§ Exercise description: From the line with "Analytics.execute_query, report_of, entry_of." down to the final line of the records below, retype everything exactly and leave out the rest.
==========
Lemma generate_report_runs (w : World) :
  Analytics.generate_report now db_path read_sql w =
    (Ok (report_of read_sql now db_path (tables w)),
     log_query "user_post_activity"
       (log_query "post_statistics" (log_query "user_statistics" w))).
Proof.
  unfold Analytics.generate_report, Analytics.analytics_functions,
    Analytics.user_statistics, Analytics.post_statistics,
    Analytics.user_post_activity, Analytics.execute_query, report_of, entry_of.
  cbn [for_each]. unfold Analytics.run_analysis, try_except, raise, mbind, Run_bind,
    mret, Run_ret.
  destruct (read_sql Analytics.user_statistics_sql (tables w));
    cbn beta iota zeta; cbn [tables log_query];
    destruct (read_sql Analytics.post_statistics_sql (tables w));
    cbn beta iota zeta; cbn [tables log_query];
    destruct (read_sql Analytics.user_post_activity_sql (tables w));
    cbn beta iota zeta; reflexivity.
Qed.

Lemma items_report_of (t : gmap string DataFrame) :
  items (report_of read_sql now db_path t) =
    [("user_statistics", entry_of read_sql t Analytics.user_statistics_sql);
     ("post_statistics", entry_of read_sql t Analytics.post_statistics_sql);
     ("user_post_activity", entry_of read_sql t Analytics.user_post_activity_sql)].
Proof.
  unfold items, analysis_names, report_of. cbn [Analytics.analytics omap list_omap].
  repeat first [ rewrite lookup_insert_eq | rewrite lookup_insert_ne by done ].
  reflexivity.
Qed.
==========
§ Worked solution:
    Analytics.user_post_activity, Analytics.execute_query, report_of, entry_of.
  cbn [for_each]. unfold Analytics.run_analysis, try_except, raise, mbind, Run_bind,
    mret, Run_ret.
  destruct (read_sql Analytics.user_statistics_sql (tables w));
    cbn beta iota zeta; cbn [tables log_query];
    destruct (read_sql Analytics.post_statistics_sql (tables w));
    cbn beta iota zeta; cbn [tables log_query];
    destruct (read_sql Analytics.user_post_activity_sql (tables w));
    cbn beta iota zeta; reflexivity.
Qed.

Lemma items_report_of (t : gmap string DataFrame) :
  items (report_of read_sql now db_path t) =
    [("user_statistics", entry_of read_sql t Analytics.user_statistics_sql);
     ("post_statistics", entry_of read_sql t Analytics.post_statistics_sql);
     ("user_post_activity", entry_of read_sql t Analytics.user_post_activity_sql)].
Proof.
  unfold items, analysis_names, report_of. cbn [Analytics.analytics omap list_omap].
  repeat first [ rewrite lookup_insert_eq | rewrite lookup_insert_ne by done ].
  reflexivity.
Qed.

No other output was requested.